Quand je n’aurai plus de feuille, j’écrirai sur le blanc de l’œil
M’Barek Bouhchichi, Abdessamad El Montassir, Sara Ouhaddou
En partenariat avec Le Cube Independant art room, Rabat
Commissariat : Gabrielle Camuset
Villa du Parc, Annemasse
21.02 – 07.05.2022
À Rabat, le centre d’art Le Cube Independant art room est un lieu d’expérimentation et de pratiques contemporaines des arts visuels. Soutien de la scène locale émergente, il présente un intérêt pour les questions des récits, des archives et des images, soit autant d’affinités avec la Villa du parc, centre d’art contemporain à Annemasse. Entre les deux institutions, les mêmes engagements esthétiques et sociaux entrent en résonance. C’est donc tout naturellement qu’au début de l’année, le centre d’art français invite son homologue marocain à présenter une exposition réunissant trois artistes nationaux aux pratiques singulières et complémentaires. Bien lui en a pris. L’exposition, dont il faut saluer le remarquable travail, très sensible, de la commissaire Gabrielle Camuset[1], est un éblouissement. La proposition prend logiquement place dans une saison construite autour des territoires. Les trois artistes invités ont en commun de questionner le Maroc à travers ses nombreux silences.

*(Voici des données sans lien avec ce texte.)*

(* ===== verification/Backfill.v ===== *)
(** * internal/resultpipeline/backfill.go

    The re-clustering job: its loop over the candidate executions with the
    per-trace caches, against the three interfaces it is given, and the Postgres
    source with its keyset pagination.  What ClickHouse answers is a parameter. *)

From S2P Require Import Prelude GoSort GoBytes Model Scheduler Db Effects Lifecycle.
From S2P Require Import RunManager Cluster GoFmt GoFloat.

Record ExecRow := mkExecRowRef {
  ExecID : string;
  RepoID : string;
  TraceID : string
}.

(** The interfaces ExecSource, StackSource and ClusterResolver. *)
Record Seams := mkSeams {
  sm_PendingFailures : Z -> M (list ExecRow);
  sm_AssignCluster : string -> string -> M unit;
  sm_StackFor : string -> M (string * string);
  sm_ClusterFor : string -> string -> string -> M string
}.

Record Backfiller := mkBackfiller {
  b_Seams : Seams;
  b_DryRun : bool;
  b_Since : Z
}.

Record Stats := mkStats {
  Scanned : Z;
  Assigned : Z;
  SkippedNoStack : Z;
  SkippedNoFingerprint : Z;
  Errors : Z;
  DryRun : bool;
  PreviewClusters : Z
}.

Inductive outcomeOf := RowAssigned | RowNoStack | RowNoFingerprint | RowError | RowPreviewed.

(** [stats.Scanned++] and the counter of what became of the row. *)
Definition count (o : outcomeOf) (s : Stats) : Stats :=
  let inc (b : bool) (n : Z) := if b then n + 1 else n in
  mkStats (Scanned s + 1)
    (inc (match o with RowAssigned => true | _ => false end) (Assigned s))
    (inc (match o with RowNoStack => true | _ => false end) (SkippedNoStack s))
    (inc (match o with RowNoFingerprint => true | _ => false end) (SkippedNoFingerprint s))
    (inc (match o with RowError => true | _ => false end) (Errors s))
    (DryRun s) (PreviewClusters s).

(** The variables of the loop: the counters, the two caches by trace id, and the
    fingerprints a dry run has seen. *)
Record loopState := mkLoop {
  l_stats : Stats;
  l_stackCache : gmap string (result (string * string));
  l_clusterCache : gmap string string;
  l_preview : gset string
}.

Section run.
Context (b : Backfiller).

Definition cachedStack (traceID : string) (l : loopState) : M (result (string * string)) :=
  match l_stackCache l !! traceID with
  | Some cs => retM cs
  | None => tryM (sm_StackFor (b_Seams b) traceID)
  end.

Definition cachedCluster (row : ExecRow) (stack message : string) (l : loopState) : M (result string) :=
  match l_clusterCache l !! TraceID row with
  | Some id => retM (Ok id)
  | None => tryM (sm_ClusterFor (b_Seams b) (RepoID row) stack message)
  end.

Definition done (o : outcomeOf) (l : loopState) : M loopState :=
  retM (mkLoop (count o (l_stats l)) (l_stackCache l) (l_clusterCache l) (l_preview l)).

Definition backfillRow (row : ExecRow) (l : loopState) : M loopState :=
  cs ←! cachedStack (TraceID row) l ;
  let l := mkLoop (l_stats l) (<[TraceID row := cs]> (l_stackCache l)) (l_clusterCache l) (l_preview l) in
  match cs with
  | Err _ => done RowError l
  | Ok (stack, message) =>
      if String.eqb stack "" then done RowNoStack l
      else if b_DryRun b then
        let fp := (FingerprintStack stack).1 in
        if String.eqb fp "" then done RowNoFingerprint l
        else done RowPreviewed (mkLoop (l_stats l) (l_stackCache l) (l_clusterCache l) ({[ fp ]} ∪ l_preview l))
      else
        cl ←! cachedCluster row stack message l ;
        match cl with
        | Err _ => done RowError l
        | Ok clusterID =>
            let l := mkLoop (l_stats l) (l_stackCache l) (<[TraceID row := clusterID]> (l_clusterCache l)) (l_preview l) in
            if String.eqb clusterID "" then done RowNoFingerprint l
            else
              a ←! tryM (sm_AssignCluster (b_Seams b) (ExecID row) clusterID) ;
              match a with Ok _ => done RowAssigned l | Err _ => done RowError l end
        end
  end.

Fixpoint backfillLoop (rows : list ExecRow) (l : loopState) : M loopState :=
  match rows with
  | [] => retM l
  | row :: rows' => l' ←! backfillRow row l ; backfillLoop rows' l'
  end.

Definition initLoop : loopState := mkLoop (mkStats 0 0 0 0 0 (b_DryRun b) 0) ∅ ∅ ∅.

Definition finish (l : loopState) : Stats :=
  let s := l_stats l in
  mkStats (Scanned s) (Assigned s) (SkippedNoStack s) (SkippedNoFingerprint s) (Errors s) (DryRun s)
    (Z.of_nat (size (l_preview l))).

(** [Backfiller.Run] *)
Definition RunBackfill : M Stats :=
  rows ←! wrapM "backfill scan pending failures" (sm_PendingFailures (b_Seams b) (b_Since b)) ;
  l ←! backfillLoop rows initLoop ;
  retM (finish l).
End run.

(** ** PGExecSource *)

Definition pendingFailuresPageSize : nat := Z.to_nat 5000.

(** The order of uuids: that of their lower-case texts, byte by byte. *)
Definition idLt (a b : string) : bool := bytesLt (bytesOf a) (bytesOf b).

Definition failureOutcomes : list string := ["failed"; "errored"; "timed_out"].

(** The candidate an execution row is, if it is one. *)
Definition pendingRow (secs now : Z) (db : DB) (kv : (string * string * Z) * exec_row) : option ExecRow :=
  let te := kv.2 in
  match shards db !! kv.1.1.1 with
  | Some sh =>
      match runs db !! s_run_id sh with
      | Some r =>
          if bool_decide (ex_failure_cluster_id te = None)
             && existsb (String.eqb (ex_outcome te)) failureOutcomes
             && negb (String.eqb (default "" (ex_otel_trace_id te)) "")
             && ((secs =? 0) || (now - secs * 1000000 <? ex_started_at te))
          then Some (mkExecRowRef (ex_id te) (r_repo_id r) (default "" (ex_otel_trace_id te)))
          else None
      | None => None
      end
  | None => None
  end.

(** The candidates, in any order. *)
Definition pendingRows (secs now : Z) (db : DB) : list ExecRow :=
  omap (pendingRow secs now db) (map_to_list (test_executions db)).

Definition execLess (a b : ExecRow) : bool := idLt (ExecID a) (ExecID b).

(** [.. AND te.id > after ORDER BY te.id LIMIT 5000] *)
Definition selectPage (secs : Z) (after : string) : Stmt (list ExecRow) := fun now db =>
  (Ok (take pendingFailuresPageSize
    (List.filter (fun e => idLt after (ExecID e)) (SliceStable execLess (pendingRows secs now db)))), db).

(** The page and the last id seen. *)
Definition pendingFailuresPage (secs : Z) (after : string) : M (list ExecRow * string) :=
  page ←! wrapM "query pending failures" (poolExec (selectPage secs after)) ;
  retM (page, match last page with Some e => ExecID e | None => "" end).


Fixpoint pendingLoop (fuel : nat) (secs : Z) (cursor : string) (out : list ExecRow) : M (list ExecRow) :=
  match fuel with
  | O => throwM (ErrText "out of fuel")
  | S fuel =>
      r ←! pendingFailuresPage secs cursor ;
      let '(page, last) := r in
      let out := out ++ page in
      if (length page <? pendingFailuresPageSize)%nat then retM out
      else pendingLoop fuel secs last out
  end.

(** [PGExecSource.PendingFailures]; the fuel bounds the number of pages. *)
Definition PendingFailures (fuel : nat) (since : Z) : M (list ExecRow) :=
  pendingLoop fuel (f64_trunc (Seconds since)) zeroUUID [].

Definition ex_set_cluster (c : option string) (e : exec_row) : exec_row :=
  mkExecRow (ex_id e) (ex_outcome e) (ex_duration_ms e) (ex_otel_trace_id e) (ex_started_at e)
    (ex_finished_at e) (ex_log_object_key e) c.

Definition unassigned (execID : string) (e : exec_row) : bool :=
  String.eqb (ex_id e) execID && bool_decide (ex_failure_cluster_id e = None).

(** The foreign key is checked on the rows that change. *)
Definition stmtAssignCluster (execID clusterID : string) : Stmt unit := fun now db =>
  if existsb (fun kv : (string * string * Z) * exec_row => unassigned execID kv.2) (map_to_list (test_executions db))
     && negb (bool_decide (is_Some (failure_clusters db !! clusterID)))
  then (Err (PgError "23503"), db)
  else (Ok tt, set_test_executions
    ((fun e => if unassigned execID e then ex_set_cluster (Some clusterID) e else e) <$> test_executions db) db).

Definition AssignCluster (execID clusterID : string) : M unit :=
  wrapM execID (poolExec (stmtAssignCluster execID clusterID)).

(** The production wiring: Postgres for the executions and the clusters, the
    given answers of ClickHouse for the stacks. *)
Definition pgSeams (fuel : nat) (stackFor : string -> result (string * string)) : Seams :=
  mkSeams (PendingFailures fuel) AssignCluster
    (fun t => match stackFor t with Ok sm => retM sm | Err e => throwM e end) (ClusterFor true).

Plusieurs œuvres de M’Barek Bouhchichi (né en 1975 à Akka, vit et travaille à Tahanaout, près de Marrakech, Maroc) accueillent le visiteur au premier étage, possible point de départ d’un parcours cheminant la manifestation. « Les mains noires », projet pivot dans son travail plastique, prend la forme d’une enquête sur ce qu’être noir au Maroc aujourd’hui veut dire. L’artiste se focalise sur le village de Tamegroute, dans la vallée de la Drâa, célèbre pour ses poteries vertes exécutées par des artisans noirs qui se transmettent oralement leur savoir-faire de génération en génération, et où la ségrégation des espaces est partout latente comme l’atteste la présence de deux cimetières distincts, l’un blanc, l’autre noir. L’artiste élabore en collaboration avec les artisans locaux un ensemble de sculptures issues de matériaux basiques et de techniques archaïques. Aucune poterie n’apparait semblable à l’autre, transcription métaphorique de l’individu dans le groupe. L’artiste reprend la thématique du cimetière dans une grande installation murale éponyme qui montre la nécessité d’une inscription mémorielle des corps dans un lieu situé : considérer les morts pour écouter le passé et tenter de comprendre la marche de l’histoire. Figurées au sol, « Les mains noires » (2015) sont les empreintes de mains des potiers, leurs véritables outils. Chacune est figée dans un morceau de terre qui renvoie à la matrice : là où tout nait et là où tout repart. Sur l’autre mur, un mini arbre en bronze poussant à l’envers voit toutes ses branches se terminer par des tombes. Plus loin, Bouhchichi dissèque parfois la structure des Muqarnas, éléments traditionnels de l’architecture islamique en nid d’abeilles agencés comme un puzzle, en les reproduisant dans différents matériaux. Résine, bois sans peinture, bois peint à partir de l’original, rendent visible leur système géométrique complexe en les mettant à nu. Ce savoir-faire marocain est désormais parfois importé de Chine.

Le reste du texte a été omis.